We have no products approved for sale and have never generated any revenue from product sales.

To date, we have generated revenue primarily from the recognition of a portion of the upfront payment under the GSK Agreement that we entered into in May 2019. As we continue to conduct research under the GSK Agreement, we will recognize revenue based upon our estimate of the progress made as well as potential future license revenue. In the future, we may generate additional revenue from other collaborations, strategic alliances, licensing agreements, product sales, or a combination of these.



Operating Expenses

Research and Development

To date, research and development expenses consist of costs incurred by us for the discovery and development of our technology platforms and product candidates and includes costs incurred in connection with strategic collaborations, costs to license technology, personnel-related costs, including stock-based compensation expense, facility and technology related costs, research and laboratory expenses, as well as other expenses, which include consulting fees and other costs. Upfront payments and milestones paid to third parties in connection with technology platforms which have not reached technological feasibility and do not have an alternative future use are expensed as incurred.

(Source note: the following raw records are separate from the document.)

(* ===== verification/History.v ===== *)
(** Histories of checks on one limiter, shared by the two algorithms: what
    each check asked and got, and the cost admitted. *)

From stdpp Require Import base list.
From Stdlib Require Import ZArith Lia.
From S2P Require Import Prelude.

Local Open Scope Z_scope.

(** One check of a history: the caller's clock, the cost, the verdict. *)
Record check := { c_now : Z; c_cost : Z; c_allowed : bool }.

(** The cost admitted by the checks of a history at the instants [p] selects. *)
Definition admitted_where (p : Z -> bool) (l : list check) : Z :=
  sumZ (map (fun c => if c_allowed c && p (c_now c) then c_cost c else 0) l).

Definition admitted (l : list check) : Z := admitted_where (fun _ => true) l.

(** ** Lemmas *)

Lemma admitted_where_snoc p l c :
  admitted_where p (l ++ [c]) =
    admitted_where p l + if c_allowed c && p (c_now c) then c_cost c else 0.
Proof. unfold admitted_where. rewrite map_app, sumZ_app. f_equal. apply Z.add_0_r. Qed.

Lemma admitted_where_nonneg p l : Forall (fun c => 0 <= c_cost c) l -> 0 <= admitted_where p l.
Proof.
  intros H. apply sumZ_nonneg. apply Forall_map. eapply Forall_impl; [exact H|].
  intros c Hc. cbn beta in *. destruct (c_allowed c), (p (c_now c)); simpl; lia.
Qed.

(** Selecting with [p] counts no more than with [q] and [r] together. *)
Lemma admitted_where_cover p q r l : Forall (fun c => 0 <= c_cost c) l ->
  (forall c, c ∈ l -> p (c_now c) = true -> q (c_now c) = true \/ r (c_now c) = true) ->
  admitted_where p l <= admitted_where q l + admitted_where r l.
Proof.
  intros Hl Hp. unfold admitted_where. induction Hl as [|c l Hc Hl IH]; simpl; [lia|].
  assert (IH' : forall c', c' ∈ l -> p (c_now c') = true -> q (c_now c') = true \/ r (c_now c') = true)
    by (intros c' Hin; apply Hp; by right).
  specialize (IH IH'). specialize (Hp c (list_elem_of_here c l)).
  destruct (c_allowed c), (p (c_now c)), (q (c_now c)), (r (c_now c)); simpl;
    try lia; destruct (Hp eq_refl); discriminate.
Qed.

Lemma admitted_where_none p l : (forall c, c ∈ l -> p (c_now c) = false) -> admitted_where p l = 0.
Proof.
  intros Hp. unfold admitted_where. induction l as [|c l IH]; simpl; [done|].
  rewrite (Hp c (list_elem_of_here c l)), andb_false_r. apply IH. intros c' Hin. apply Hp. by right.
Qed.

Research and development expenses also include non-cash expense related to the change in the estimated fair value of the liabilities associated with our success payments granted to Fred Hutch and Stanford. See the subsection titled "-Critical Accounting Policies and Significant Judgments and Estimates-Success Payments" included in the Prospectus. Research and development expenses related to our success payment liabilities are unpredictable and may vary significantly from quarter to quarter and year to year due to changes in our assumptions used in the calculation.

We deploy our employee and infrastructure resources across multiple research and development programs for identifying and developing product candidates and establishing manufacturing capabilities. Due to the stage of development and number of ongoing programs and our ability to use resources across several programs, most of our research and development costs are not recorded on a program-specific basis. These include costs for personnel, laboratory and other indirect facility and operating costs.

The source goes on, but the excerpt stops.